The other reason why date formats are important is because our content standard tells us they are. Now, I personally think that it’s actually far more important to associate an ISO-compliant date with a descriptive component, which can then be rendered any way you want, but since until recently our tools didn’t support that very well, I think that the DACS format of YYYY Month D brings us a step closer to easier date clean-up and extracting ISO compliant dates from date expressions.

Excel

Excel, odi et amo. Excel offers a GUI for programming-ish functions, but I find as I do more and more advanced stuff that I get frustrated by not knowing what exactly is happening with the underlying data. Dates are particularly frustrating, since Excel stores dates as a serial number starting with January 1, 1900. As an archivist who has PLENTY OF DATES from before then, this can lead to rage. There are a few ways to deal with this — if your dates are all 20th or 21st century, congratulations! You don’t have a problem. There are ways to get Excel to change the ways it assigns serial numbers, to allow for negative numbers, which let’s you do the normal sorting and date re-formatting. Or, you can store everything as text and move each part of the date string to its own column to manipulate it.
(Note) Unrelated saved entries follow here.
(** C's bit operators on unsigned words, which the model keeps in [Z]. *)
Notation "a &. b" := (Z.land a b) (at level 46, left associativity) : c_scope.
Notation "a ^. b" := (Z.lxor a b) (at level 47, left associativity) : c_scope.
Notation "a |. b" := (Z.lor a b) (at level 48, left associativity) : c_scope.
Notation "a <<. n" := (Z.shiftl a n) (at level 45, left associativity) : c_scope.
Notation "a >>. n" := (Z.shiftr a n) (at level 45, left associativity) : c_scope.

Open Scope Z_scope.
Open Scope c_scope.

Abbreviation bytes := (list Z).

(** ** Machine integers *)

(** Conversion to an unsigned type of [w] bits. *)
Definition wrap (w x : Z) : Z := x mod 2 ^ w.
Abbreviation u8 := (wrap 8).
Abbreviation u16 := (wrap 16).
Abbreviation u32 := (wrap 32).
Abbreviation u64 := (wrap 64).

(** [x] is representable in [w] bits. *)
Definition fits (w x : Z) : Prop := 0 <= x < 2 ^ w.
Abbreviation is_byte := (fits 8).
Abbreviation bytes_ok := (Forall is_byte).

#[export] Instance fits_dec w x : Decision (fits w x).
Proof. unfold fits; apply _. Defined.

Create HintDb stice discriminated.

(** [lia] decides division and remainder by a constant. *)
Ltac Zify.zify_post_hook ::= Z.to_euclidean_division_equations.

(** [w]-bit facts reduced to linear arithmetic: [fits] is unfolded and the powers of
    two evaluated. *)
Ltac pow2_norm :=
  repeat match goal with
  | H : context [2 ^ ?n] |- _ =>
      match n with Zpos _ => let v := eval vm_compute in (2 ^ n) in
      change (2 ^ n) with v in H end
  | |- context [2 ^ ?n] =>
      match n with Zpos _ => let v := eval vm_compute in (2 ^ n) in
      change (2 ^ n) with v end
  end.

Ltac width := unfold fits, wrap in *; pow2_norm; try lia.

Lemma wrap_fits w x : 0 <= w -> fits w (wrap w x).
Proof. intros Hw. apply Z.mod_pos_bound, Z.pow_pos_nonneg; lia. Qed.

Lemma wrap_id w x : fits w x -> wrap w x = x.
Proof. apply Z.mod_small. Qed.

Lemma wrap_wrap w x : wrap w (wrap w x) = wrap w x.
Proof. apply Zmod_mod. Qed.

Lemma fits_mono w w' x : w <= w' -> fits w x -> fits w' x.
Proof.
  intros Hw [H0 H1]. split; [done|].
  eapply Z.lt_le_trans; [done|]. apply Z.pow_le_mono_r; lia.
Qed.

#[export] Hint Resolve wrap_fits : stice.

(** ** Bit operations as arithmetic *)

Lemma land_mask w x : 0 <= w -> x &. (2 ^ w - 1) = x mod 2 ^ w.
Proof. intros Hw. rewrite <- Z.land_ones by done. by rewrite Z.ones_equiv, Z.sub_1_r. Qed.

Lemma shiftr_div w x : 0 <= w -> x >>. w = x / 2 ^ w.
Proof. apply Z.shiftr_div_pow2. Qed.

Lemma shiftl_mul w x : 0 <= w -> x <<. w = x * 2 ^ w.
Proof. apply Z.shiftl_mul_pow2. Qed.

(** A mask of [w] consecutive bits from bit [k] cuts a field out of the word. *)
Lemma land_field x w k M :
  0 <= w -> 0 <= k -> M = (2 ^ w - 1) * 2 ^ k -> x &. M = (x / 2 ^ k mod 2 ^ w) * 2 ^ k.
Proof.
  intros Hw Hk ->. rewrite <- (land_mask w), <- (shiftr_div k), <- !shiftl_mul by done.
  rewrite Z.shiftl_land. apply Z.bits_inj'. intros i Hi.
  rewrite !Z.land_spec, !Z.shiftl_spec by done.
  destruct (decide (i < k)).
  - by rewrite !(Z.testbit_neg_r _ (i - k)), !andb_false_r by lia.
  - rewrite Z.shiftr_spec by lia. by replace (i - k + k) with i by lia.
Qed.

(** A bit beyond the width of a word is clear. *)
Lemma fits_testbit w x i : 0 <= w -> fits w x -> w <= i -> Z.testbit x i = false.
Proof.
  intros Hw Hx Hi. rewrite <- (wrap_id w x Hx). unfold wrap.
  by apply Z.mod_pow2_bits_high.
Qed.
So, an example of a clean-up project:

Excel Dates -- untouched

In this data, we have a bit to clean up. When I start a clean-up project, I usually start with a pencil-and-paper list of all of the steps that I need to go through before I change anything. This way, I see if I need to do research about how to do a step, and I can also see if there are dependencies in the data that may require me to sequence these steps in a particular way. When you’re first learning, it’s easy to jump right in without planning, but trust me — every time I’ve been burned by automation it’s because I didn’t plan. In a live data environment, you should always know what the computer’s going to do before you run a command, even if that command is just a formula in Excel. The flip side of this is, of course, that as long as you have good back-ups, you should feel free to experiment and try new things. Just make sure you make the effort to figure out what actually happened when you’re experimenting suddenly produces the results you want to see.

So, here’s my list of steps to perform on this data.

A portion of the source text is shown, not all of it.